● **Work instructions**: Which lines run from the line with "the program, so" through the line with "is_Some (StartExecution (NewTestRuntime" in the entries below? Print them exactly, both ends included, and nothing more.

● **Data provided**:

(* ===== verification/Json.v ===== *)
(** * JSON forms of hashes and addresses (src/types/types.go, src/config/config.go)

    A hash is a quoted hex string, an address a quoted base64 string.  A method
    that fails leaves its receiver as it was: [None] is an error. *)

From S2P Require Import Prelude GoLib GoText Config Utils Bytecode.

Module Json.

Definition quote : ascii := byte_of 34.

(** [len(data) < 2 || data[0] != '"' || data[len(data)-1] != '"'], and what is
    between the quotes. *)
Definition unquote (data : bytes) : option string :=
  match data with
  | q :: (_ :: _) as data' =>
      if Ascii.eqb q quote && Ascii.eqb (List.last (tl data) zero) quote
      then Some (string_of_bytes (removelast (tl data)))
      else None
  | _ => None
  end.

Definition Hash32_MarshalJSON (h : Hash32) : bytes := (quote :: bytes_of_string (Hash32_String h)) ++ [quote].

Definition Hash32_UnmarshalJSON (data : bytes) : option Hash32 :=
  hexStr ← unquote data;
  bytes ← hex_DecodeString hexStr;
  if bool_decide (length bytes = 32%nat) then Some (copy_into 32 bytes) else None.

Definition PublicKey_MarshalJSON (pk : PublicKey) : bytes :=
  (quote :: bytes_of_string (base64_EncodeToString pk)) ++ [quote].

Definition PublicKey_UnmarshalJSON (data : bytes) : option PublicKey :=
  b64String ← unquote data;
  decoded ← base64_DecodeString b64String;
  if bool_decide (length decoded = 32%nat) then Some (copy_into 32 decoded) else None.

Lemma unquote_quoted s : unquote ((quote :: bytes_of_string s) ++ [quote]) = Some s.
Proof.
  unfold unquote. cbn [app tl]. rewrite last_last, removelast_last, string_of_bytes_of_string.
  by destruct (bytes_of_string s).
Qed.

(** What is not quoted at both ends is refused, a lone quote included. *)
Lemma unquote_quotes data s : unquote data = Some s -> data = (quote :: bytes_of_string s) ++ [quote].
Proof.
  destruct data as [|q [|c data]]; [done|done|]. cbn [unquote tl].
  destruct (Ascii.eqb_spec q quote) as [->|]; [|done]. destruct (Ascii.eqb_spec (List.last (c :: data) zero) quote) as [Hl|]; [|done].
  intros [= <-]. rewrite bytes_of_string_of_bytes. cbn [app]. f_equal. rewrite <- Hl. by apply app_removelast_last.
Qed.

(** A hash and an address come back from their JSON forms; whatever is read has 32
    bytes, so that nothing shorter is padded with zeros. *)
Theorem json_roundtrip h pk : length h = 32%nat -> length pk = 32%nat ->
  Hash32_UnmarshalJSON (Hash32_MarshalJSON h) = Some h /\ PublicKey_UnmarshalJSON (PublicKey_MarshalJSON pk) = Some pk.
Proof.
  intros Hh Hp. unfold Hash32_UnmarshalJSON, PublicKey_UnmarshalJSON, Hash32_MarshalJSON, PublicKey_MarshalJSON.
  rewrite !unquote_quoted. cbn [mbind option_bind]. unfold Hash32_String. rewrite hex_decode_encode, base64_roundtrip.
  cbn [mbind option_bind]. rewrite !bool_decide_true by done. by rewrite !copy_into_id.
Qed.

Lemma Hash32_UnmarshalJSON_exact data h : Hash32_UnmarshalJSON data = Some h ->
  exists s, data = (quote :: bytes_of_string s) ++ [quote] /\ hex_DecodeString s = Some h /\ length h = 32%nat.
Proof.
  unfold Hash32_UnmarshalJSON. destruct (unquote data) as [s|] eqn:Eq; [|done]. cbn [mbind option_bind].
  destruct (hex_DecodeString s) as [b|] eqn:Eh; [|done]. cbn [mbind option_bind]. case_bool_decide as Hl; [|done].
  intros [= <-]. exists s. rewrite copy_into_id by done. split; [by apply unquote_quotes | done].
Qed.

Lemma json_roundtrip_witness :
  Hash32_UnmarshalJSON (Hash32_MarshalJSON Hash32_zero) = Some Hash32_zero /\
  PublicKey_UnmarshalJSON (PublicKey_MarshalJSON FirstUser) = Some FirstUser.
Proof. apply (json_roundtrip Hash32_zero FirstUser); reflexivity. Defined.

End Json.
--
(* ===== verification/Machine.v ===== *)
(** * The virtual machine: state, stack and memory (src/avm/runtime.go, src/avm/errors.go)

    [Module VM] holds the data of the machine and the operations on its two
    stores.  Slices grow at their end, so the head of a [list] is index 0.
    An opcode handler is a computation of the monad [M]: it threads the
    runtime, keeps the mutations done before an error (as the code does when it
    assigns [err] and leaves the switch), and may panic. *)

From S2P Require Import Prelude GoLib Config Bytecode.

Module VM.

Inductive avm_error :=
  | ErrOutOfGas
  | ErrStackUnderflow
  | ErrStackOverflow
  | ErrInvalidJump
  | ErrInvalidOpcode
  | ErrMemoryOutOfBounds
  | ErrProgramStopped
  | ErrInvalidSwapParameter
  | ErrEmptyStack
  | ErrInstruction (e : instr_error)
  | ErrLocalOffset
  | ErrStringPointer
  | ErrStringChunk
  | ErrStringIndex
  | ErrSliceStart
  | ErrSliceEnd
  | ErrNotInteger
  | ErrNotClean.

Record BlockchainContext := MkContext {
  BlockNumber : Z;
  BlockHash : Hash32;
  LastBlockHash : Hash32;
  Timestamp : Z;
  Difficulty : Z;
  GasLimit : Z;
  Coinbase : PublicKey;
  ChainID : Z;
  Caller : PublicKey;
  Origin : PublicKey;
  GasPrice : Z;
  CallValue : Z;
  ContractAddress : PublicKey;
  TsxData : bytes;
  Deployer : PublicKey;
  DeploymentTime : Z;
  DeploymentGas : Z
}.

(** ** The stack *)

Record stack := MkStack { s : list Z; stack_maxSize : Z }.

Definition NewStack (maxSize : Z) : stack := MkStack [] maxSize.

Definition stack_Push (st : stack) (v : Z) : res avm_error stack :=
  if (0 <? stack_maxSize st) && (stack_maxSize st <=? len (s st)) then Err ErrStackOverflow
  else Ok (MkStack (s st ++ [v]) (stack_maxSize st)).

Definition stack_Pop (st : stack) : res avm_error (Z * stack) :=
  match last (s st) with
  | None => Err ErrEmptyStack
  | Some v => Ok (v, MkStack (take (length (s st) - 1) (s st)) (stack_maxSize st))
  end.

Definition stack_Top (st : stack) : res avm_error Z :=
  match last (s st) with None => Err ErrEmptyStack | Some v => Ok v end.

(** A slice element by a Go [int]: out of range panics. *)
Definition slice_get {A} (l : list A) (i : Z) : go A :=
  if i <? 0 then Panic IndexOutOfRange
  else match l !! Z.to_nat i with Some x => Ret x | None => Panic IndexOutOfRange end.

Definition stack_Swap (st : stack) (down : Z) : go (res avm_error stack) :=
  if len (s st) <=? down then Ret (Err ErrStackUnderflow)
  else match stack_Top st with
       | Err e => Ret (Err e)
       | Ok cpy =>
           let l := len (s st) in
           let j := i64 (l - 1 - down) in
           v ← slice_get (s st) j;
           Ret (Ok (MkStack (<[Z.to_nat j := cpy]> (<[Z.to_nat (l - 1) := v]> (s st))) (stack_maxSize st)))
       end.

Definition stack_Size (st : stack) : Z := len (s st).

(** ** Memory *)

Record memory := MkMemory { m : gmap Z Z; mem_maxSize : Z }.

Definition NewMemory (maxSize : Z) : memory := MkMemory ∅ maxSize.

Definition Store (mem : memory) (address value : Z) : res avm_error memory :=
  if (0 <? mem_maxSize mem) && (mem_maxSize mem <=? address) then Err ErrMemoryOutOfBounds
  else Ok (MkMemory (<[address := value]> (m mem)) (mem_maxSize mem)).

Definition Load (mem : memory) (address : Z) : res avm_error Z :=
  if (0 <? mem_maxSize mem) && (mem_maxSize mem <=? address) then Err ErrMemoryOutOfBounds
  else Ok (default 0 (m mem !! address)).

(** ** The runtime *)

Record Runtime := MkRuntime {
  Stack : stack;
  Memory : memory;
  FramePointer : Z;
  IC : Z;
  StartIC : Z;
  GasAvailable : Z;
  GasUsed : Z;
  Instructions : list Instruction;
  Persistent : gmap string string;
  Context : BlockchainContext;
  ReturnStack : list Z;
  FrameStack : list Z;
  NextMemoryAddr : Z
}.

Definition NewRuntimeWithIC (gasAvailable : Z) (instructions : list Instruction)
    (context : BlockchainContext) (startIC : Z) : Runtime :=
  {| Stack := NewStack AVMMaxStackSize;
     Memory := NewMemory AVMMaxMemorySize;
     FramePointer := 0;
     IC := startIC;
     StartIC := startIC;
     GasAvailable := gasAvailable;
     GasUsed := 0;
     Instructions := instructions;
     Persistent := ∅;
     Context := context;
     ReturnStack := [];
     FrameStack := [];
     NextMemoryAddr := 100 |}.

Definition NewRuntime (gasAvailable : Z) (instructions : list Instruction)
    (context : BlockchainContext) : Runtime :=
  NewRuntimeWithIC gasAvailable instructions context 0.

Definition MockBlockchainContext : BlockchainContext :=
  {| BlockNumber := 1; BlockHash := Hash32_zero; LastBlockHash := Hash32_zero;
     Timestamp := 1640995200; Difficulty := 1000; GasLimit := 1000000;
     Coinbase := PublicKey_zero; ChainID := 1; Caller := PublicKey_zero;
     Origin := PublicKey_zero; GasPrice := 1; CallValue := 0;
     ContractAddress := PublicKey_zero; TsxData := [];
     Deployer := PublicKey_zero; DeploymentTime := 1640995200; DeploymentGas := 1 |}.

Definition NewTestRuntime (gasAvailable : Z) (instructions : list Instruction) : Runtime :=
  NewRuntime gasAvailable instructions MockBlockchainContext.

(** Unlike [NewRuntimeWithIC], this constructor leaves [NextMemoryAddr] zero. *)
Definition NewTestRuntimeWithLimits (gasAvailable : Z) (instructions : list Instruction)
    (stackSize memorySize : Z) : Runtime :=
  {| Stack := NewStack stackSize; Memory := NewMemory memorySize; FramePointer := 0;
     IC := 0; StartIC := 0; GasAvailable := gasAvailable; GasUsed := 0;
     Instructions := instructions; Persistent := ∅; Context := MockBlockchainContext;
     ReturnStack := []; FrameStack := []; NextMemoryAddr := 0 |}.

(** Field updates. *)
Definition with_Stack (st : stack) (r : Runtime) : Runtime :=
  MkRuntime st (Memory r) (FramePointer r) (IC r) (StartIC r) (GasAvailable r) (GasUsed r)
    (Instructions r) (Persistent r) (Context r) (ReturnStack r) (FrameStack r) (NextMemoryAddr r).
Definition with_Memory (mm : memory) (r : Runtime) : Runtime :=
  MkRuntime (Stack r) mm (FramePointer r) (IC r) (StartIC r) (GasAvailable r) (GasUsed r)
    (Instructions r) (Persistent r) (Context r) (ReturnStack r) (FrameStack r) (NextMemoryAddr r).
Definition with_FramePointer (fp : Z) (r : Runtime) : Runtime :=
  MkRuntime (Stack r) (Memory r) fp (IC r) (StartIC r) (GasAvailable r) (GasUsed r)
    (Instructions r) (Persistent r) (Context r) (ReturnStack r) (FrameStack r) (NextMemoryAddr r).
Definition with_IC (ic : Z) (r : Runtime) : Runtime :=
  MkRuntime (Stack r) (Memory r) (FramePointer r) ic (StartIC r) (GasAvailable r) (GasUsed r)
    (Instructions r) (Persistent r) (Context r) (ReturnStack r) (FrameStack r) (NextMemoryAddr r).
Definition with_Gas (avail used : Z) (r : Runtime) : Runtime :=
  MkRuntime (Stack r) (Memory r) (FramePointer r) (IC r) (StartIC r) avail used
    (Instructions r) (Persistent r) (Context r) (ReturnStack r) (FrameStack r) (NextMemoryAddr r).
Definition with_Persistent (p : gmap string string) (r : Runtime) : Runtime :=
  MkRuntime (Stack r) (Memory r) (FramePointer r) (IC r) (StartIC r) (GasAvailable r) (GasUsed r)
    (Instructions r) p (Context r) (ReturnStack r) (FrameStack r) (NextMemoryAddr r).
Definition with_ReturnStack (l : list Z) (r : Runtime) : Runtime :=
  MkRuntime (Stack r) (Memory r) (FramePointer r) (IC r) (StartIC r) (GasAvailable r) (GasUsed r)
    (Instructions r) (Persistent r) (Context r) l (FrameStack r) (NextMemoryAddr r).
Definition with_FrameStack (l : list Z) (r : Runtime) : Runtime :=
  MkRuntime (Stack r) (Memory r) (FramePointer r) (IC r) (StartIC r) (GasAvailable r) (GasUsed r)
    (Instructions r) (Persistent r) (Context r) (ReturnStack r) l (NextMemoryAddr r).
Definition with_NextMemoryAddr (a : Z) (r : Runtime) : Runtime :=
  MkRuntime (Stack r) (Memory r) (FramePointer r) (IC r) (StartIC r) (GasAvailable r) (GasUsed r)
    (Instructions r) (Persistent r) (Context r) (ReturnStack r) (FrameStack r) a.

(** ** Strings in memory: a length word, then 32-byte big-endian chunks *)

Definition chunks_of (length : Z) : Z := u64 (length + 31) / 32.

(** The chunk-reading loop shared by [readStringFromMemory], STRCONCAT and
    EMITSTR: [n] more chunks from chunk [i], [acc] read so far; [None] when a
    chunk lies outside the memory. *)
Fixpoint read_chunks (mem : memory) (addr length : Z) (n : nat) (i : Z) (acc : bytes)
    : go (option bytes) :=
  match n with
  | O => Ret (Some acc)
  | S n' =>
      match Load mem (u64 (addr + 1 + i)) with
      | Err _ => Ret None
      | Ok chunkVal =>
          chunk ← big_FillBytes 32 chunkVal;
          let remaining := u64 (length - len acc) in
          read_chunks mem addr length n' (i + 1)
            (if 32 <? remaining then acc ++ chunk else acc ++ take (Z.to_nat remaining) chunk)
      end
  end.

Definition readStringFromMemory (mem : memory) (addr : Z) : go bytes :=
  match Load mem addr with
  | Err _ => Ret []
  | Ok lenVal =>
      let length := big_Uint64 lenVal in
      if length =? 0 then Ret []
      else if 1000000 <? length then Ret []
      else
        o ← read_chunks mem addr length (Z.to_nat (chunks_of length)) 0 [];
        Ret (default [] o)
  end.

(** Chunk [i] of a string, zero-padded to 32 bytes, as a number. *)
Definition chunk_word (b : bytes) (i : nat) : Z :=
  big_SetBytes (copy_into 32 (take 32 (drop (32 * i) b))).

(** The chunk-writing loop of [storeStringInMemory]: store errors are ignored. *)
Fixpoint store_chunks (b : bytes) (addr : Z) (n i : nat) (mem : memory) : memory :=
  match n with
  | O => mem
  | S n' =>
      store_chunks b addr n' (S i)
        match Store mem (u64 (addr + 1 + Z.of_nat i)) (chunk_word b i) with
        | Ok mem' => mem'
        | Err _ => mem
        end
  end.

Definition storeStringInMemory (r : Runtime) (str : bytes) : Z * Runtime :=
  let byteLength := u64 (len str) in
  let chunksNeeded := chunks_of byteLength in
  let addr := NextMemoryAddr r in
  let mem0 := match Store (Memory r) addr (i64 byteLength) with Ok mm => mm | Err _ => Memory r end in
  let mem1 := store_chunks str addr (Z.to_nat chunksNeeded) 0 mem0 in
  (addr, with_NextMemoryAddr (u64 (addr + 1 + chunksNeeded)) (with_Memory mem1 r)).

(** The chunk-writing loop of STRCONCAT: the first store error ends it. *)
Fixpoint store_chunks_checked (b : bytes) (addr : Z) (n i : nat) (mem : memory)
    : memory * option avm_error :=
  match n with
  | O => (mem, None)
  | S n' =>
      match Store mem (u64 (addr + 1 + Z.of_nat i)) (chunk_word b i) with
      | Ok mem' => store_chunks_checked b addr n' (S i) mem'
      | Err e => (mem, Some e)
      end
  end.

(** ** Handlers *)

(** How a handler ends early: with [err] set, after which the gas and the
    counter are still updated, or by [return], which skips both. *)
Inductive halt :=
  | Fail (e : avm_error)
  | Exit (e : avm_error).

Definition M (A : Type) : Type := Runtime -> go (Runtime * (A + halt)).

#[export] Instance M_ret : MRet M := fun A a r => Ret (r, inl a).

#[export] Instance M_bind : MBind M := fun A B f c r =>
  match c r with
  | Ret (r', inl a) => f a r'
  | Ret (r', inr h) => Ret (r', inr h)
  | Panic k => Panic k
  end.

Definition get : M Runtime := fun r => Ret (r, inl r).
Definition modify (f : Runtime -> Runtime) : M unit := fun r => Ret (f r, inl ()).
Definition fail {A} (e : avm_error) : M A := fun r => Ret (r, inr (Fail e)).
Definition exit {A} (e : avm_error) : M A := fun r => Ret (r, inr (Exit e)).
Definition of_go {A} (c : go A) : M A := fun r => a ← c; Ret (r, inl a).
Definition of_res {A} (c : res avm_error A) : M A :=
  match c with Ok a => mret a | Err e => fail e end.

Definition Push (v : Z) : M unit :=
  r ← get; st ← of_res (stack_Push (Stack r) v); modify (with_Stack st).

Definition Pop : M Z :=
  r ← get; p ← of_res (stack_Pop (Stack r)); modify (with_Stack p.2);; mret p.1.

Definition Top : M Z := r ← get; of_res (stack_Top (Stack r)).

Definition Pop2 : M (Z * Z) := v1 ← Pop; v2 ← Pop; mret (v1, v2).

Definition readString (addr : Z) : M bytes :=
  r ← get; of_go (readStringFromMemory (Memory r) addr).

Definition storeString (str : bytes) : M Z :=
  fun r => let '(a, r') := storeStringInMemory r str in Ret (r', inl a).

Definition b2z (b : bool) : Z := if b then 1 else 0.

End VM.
--
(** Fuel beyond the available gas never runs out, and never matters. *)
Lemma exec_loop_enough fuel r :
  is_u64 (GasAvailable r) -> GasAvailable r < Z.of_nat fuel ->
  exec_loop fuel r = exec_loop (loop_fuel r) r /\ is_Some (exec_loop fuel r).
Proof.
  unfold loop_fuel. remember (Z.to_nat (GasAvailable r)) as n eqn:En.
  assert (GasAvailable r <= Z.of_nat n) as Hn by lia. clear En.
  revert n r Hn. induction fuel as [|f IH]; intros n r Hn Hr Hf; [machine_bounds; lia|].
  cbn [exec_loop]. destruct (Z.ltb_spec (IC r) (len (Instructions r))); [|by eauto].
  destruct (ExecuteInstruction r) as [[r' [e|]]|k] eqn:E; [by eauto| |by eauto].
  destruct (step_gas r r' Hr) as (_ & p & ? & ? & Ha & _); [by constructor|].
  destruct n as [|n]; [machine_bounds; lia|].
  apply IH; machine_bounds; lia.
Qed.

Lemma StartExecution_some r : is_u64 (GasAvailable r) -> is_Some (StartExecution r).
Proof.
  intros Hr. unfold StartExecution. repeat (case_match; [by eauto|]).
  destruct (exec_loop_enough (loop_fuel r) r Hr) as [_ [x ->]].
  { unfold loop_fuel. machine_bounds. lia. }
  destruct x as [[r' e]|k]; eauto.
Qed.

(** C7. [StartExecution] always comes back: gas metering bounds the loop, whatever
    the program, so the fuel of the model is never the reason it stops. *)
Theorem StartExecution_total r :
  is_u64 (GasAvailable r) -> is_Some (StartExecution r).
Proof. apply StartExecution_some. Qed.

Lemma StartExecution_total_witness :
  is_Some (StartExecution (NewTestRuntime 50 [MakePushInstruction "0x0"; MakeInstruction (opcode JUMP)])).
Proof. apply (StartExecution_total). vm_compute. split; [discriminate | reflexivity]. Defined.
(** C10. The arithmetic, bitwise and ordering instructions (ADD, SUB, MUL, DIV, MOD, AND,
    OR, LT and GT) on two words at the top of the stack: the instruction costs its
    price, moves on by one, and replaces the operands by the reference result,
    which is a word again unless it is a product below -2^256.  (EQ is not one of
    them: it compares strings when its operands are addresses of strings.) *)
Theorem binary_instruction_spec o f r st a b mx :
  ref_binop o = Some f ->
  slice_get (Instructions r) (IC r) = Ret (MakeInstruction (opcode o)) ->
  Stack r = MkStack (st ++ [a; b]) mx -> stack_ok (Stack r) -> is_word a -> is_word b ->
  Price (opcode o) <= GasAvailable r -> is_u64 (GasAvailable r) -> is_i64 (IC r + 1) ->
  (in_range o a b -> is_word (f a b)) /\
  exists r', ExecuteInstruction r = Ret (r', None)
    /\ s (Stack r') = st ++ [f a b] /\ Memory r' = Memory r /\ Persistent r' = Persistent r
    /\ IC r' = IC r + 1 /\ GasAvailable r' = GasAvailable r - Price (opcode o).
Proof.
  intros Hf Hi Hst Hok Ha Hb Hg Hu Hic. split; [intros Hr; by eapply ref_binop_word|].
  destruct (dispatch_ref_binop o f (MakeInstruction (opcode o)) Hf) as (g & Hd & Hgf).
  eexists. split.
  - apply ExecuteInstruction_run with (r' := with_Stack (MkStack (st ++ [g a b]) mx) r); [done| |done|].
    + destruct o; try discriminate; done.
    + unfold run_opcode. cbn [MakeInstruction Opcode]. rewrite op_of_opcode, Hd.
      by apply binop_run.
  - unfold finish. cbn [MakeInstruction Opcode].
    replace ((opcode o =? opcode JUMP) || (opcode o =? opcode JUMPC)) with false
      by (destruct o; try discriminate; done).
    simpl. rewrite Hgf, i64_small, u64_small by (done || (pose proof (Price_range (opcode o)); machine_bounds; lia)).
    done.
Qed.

● **Written response**:
    the program, so the fuel of the model is never the reason it stops. *)
Theorem StartExecution_total r :
  is_u64 (GasAvailable r) -> is_Some (StartExecution r).
Proof. apply StartExecution_some. Qed.

Lemma StartExecution_total_witness :
  is_Some (StartExecution (NewTestRuntime 50 [MakePushInstruction "0x0"; MakeInstruction (opcode JUMP)])).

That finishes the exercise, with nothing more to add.